::: RECORD EXCERPTS :::

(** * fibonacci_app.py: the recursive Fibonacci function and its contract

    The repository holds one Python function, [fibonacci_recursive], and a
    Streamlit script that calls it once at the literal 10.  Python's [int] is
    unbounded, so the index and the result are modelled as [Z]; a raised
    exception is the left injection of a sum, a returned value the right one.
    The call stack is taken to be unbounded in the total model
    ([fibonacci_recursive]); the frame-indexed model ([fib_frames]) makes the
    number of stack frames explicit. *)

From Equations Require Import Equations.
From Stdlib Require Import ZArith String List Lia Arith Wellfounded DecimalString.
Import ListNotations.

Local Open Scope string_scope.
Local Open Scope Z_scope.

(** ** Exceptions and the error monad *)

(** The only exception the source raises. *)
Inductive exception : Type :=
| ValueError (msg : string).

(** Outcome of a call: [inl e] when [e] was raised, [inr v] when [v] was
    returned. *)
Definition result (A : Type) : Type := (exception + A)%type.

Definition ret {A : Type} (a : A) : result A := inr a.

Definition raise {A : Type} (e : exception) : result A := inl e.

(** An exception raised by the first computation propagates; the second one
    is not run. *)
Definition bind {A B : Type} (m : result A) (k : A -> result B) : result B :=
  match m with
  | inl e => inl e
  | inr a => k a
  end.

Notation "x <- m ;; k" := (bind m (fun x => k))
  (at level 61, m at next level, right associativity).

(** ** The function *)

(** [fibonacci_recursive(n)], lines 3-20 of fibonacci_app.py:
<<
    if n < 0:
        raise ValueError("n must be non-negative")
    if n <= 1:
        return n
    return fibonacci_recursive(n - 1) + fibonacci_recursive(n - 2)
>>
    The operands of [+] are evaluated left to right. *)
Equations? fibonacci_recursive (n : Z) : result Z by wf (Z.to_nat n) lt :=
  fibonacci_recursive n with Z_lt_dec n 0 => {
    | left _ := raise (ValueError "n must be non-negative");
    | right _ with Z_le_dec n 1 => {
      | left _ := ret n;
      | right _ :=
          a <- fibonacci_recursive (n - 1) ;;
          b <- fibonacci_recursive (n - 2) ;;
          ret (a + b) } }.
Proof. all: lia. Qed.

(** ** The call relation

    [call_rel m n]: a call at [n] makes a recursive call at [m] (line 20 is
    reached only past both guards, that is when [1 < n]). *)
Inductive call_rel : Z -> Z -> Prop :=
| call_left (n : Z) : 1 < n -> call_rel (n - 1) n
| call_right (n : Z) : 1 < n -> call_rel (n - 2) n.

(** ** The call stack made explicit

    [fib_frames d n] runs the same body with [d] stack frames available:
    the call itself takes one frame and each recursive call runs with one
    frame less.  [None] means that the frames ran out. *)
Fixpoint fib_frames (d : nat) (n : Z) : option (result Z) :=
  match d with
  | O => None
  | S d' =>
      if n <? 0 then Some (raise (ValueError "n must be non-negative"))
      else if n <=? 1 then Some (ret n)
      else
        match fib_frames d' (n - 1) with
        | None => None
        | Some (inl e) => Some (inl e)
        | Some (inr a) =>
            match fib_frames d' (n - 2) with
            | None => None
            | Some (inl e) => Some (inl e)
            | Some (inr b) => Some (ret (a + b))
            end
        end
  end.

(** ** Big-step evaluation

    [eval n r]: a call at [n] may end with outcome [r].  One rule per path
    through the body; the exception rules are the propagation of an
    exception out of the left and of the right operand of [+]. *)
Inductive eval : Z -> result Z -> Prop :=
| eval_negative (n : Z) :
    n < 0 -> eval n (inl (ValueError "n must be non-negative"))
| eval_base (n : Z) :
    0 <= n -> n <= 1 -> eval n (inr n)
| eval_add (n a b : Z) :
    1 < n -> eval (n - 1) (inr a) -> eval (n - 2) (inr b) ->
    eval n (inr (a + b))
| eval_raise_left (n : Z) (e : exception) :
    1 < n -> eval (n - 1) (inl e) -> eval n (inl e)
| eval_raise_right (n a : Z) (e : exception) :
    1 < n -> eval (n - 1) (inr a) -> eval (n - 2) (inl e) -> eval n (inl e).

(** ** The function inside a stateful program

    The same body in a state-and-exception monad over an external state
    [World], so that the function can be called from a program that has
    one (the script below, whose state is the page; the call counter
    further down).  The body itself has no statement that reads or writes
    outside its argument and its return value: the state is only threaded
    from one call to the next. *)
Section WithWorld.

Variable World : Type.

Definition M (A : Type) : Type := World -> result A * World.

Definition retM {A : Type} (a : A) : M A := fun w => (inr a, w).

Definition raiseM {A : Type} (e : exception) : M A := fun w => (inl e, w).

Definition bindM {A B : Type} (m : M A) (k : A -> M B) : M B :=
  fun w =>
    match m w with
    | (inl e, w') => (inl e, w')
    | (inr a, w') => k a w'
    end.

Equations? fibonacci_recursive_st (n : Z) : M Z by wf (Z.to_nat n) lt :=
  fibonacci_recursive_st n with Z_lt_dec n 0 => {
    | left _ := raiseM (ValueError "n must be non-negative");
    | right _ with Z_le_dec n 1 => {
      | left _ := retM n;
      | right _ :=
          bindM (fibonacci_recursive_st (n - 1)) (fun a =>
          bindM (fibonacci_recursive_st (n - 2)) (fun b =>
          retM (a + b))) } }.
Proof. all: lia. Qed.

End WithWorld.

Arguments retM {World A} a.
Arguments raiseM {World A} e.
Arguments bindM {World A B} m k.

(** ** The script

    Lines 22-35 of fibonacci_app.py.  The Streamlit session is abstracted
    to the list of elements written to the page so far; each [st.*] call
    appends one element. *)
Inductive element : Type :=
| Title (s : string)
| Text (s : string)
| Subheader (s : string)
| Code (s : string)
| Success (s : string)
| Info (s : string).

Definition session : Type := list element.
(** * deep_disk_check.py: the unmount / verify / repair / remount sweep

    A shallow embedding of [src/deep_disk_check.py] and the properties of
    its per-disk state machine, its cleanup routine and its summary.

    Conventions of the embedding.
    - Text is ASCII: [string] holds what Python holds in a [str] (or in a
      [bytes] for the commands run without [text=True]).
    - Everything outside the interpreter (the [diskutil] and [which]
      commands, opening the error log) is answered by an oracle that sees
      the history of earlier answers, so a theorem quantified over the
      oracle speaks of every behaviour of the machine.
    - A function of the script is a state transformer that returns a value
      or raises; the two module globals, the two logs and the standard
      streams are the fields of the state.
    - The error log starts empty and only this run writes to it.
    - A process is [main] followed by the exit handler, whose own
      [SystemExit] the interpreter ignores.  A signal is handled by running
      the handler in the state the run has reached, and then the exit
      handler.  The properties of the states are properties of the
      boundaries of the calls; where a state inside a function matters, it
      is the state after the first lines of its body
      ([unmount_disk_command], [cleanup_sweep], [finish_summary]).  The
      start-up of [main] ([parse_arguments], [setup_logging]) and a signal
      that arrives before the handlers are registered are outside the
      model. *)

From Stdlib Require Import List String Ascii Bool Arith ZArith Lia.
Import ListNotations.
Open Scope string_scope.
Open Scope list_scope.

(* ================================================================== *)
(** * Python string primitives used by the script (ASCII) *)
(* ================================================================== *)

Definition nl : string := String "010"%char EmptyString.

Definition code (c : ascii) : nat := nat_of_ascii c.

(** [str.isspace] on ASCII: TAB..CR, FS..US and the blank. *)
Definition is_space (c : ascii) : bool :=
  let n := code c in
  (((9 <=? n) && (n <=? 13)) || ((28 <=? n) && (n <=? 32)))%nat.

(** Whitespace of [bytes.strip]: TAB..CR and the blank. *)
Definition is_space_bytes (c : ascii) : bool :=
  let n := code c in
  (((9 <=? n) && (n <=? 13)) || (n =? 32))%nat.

:::

TASK TO COMPLETE: From the records above, copy each line in which the string "itself" occurs.

YOUR SOLUTION:
    the call itself takes one frame and each recursive call runs with one
    further down).  The body itself has no statement that reads or writes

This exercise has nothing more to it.